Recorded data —

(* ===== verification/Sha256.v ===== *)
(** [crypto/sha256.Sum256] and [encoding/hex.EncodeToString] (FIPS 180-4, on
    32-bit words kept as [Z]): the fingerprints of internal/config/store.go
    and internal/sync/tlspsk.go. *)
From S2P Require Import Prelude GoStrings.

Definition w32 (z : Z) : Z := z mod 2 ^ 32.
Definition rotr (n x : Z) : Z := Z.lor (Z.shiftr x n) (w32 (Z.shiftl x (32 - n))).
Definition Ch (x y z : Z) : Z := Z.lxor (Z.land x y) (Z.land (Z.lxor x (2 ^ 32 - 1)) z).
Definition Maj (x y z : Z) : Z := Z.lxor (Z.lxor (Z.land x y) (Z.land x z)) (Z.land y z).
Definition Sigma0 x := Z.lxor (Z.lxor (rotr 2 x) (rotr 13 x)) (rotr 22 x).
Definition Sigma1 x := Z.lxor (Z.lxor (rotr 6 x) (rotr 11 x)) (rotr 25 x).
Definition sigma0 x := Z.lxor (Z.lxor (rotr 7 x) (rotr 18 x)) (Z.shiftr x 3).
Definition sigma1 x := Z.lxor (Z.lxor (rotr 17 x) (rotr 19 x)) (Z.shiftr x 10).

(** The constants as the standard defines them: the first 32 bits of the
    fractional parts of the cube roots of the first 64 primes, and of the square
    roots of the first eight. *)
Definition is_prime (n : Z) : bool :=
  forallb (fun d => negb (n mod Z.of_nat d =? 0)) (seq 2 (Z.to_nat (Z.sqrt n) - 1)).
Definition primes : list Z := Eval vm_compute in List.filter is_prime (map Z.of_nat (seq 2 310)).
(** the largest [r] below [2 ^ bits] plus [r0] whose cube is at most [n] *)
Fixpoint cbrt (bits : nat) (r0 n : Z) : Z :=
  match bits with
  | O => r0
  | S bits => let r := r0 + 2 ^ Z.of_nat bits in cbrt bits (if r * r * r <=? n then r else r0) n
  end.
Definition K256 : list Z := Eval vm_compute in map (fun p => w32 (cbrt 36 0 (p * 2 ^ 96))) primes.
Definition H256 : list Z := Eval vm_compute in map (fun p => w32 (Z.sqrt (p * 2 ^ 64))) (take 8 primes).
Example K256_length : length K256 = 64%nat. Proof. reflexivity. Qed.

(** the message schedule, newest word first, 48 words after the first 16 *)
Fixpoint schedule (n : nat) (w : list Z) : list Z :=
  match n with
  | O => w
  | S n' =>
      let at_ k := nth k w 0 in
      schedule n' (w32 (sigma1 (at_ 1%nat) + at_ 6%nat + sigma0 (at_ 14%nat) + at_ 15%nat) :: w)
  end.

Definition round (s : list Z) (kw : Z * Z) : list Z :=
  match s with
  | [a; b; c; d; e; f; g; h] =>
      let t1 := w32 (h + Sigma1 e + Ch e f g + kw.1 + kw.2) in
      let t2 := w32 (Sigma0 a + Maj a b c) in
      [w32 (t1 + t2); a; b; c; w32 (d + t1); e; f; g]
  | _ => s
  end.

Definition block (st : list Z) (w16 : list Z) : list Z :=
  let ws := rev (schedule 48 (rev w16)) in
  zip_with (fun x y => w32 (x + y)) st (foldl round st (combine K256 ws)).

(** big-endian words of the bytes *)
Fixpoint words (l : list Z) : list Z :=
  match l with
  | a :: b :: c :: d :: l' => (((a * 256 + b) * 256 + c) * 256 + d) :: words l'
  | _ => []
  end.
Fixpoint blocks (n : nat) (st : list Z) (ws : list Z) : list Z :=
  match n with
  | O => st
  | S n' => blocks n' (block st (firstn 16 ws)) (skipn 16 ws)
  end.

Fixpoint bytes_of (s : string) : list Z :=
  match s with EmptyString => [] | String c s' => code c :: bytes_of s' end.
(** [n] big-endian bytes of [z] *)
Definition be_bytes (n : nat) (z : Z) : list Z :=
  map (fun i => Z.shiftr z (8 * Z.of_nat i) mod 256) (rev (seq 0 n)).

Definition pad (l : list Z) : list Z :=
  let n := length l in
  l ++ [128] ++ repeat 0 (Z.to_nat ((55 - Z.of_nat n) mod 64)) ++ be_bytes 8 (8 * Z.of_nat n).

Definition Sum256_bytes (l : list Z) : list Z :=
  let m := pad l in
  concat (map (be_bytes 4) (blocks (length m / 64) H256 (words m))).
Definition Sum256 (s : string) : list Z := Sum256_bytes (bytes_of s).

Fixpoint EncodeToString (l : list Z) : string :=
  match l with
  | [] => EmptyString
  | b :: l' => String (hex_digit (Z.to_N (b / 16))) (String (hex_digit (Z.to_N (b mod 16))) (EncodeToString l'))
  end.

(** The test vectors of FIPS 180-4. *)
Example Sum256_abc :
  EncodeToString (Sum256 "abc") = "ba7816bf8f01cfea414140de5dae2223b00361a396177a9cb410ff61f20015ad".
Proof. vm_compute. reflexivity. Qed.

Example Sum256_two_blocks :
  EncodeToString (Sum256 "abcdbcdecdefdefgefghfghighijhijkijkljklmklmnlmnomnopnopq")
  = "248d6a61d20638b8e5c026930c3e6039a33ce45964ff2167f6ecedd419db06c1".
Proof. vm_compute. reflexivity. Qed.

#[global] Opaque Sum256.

TASK TO COMPLETE —
The answer is each line from the entries above in which the word "FIPS" occurs.

FINISHED EXERCISE —
(** [crypto/sha256.Sum256] and [encoding/hex.EncodeToString] (FIPS 180-4, on
(** The test vectors of FIPS 180-4. *)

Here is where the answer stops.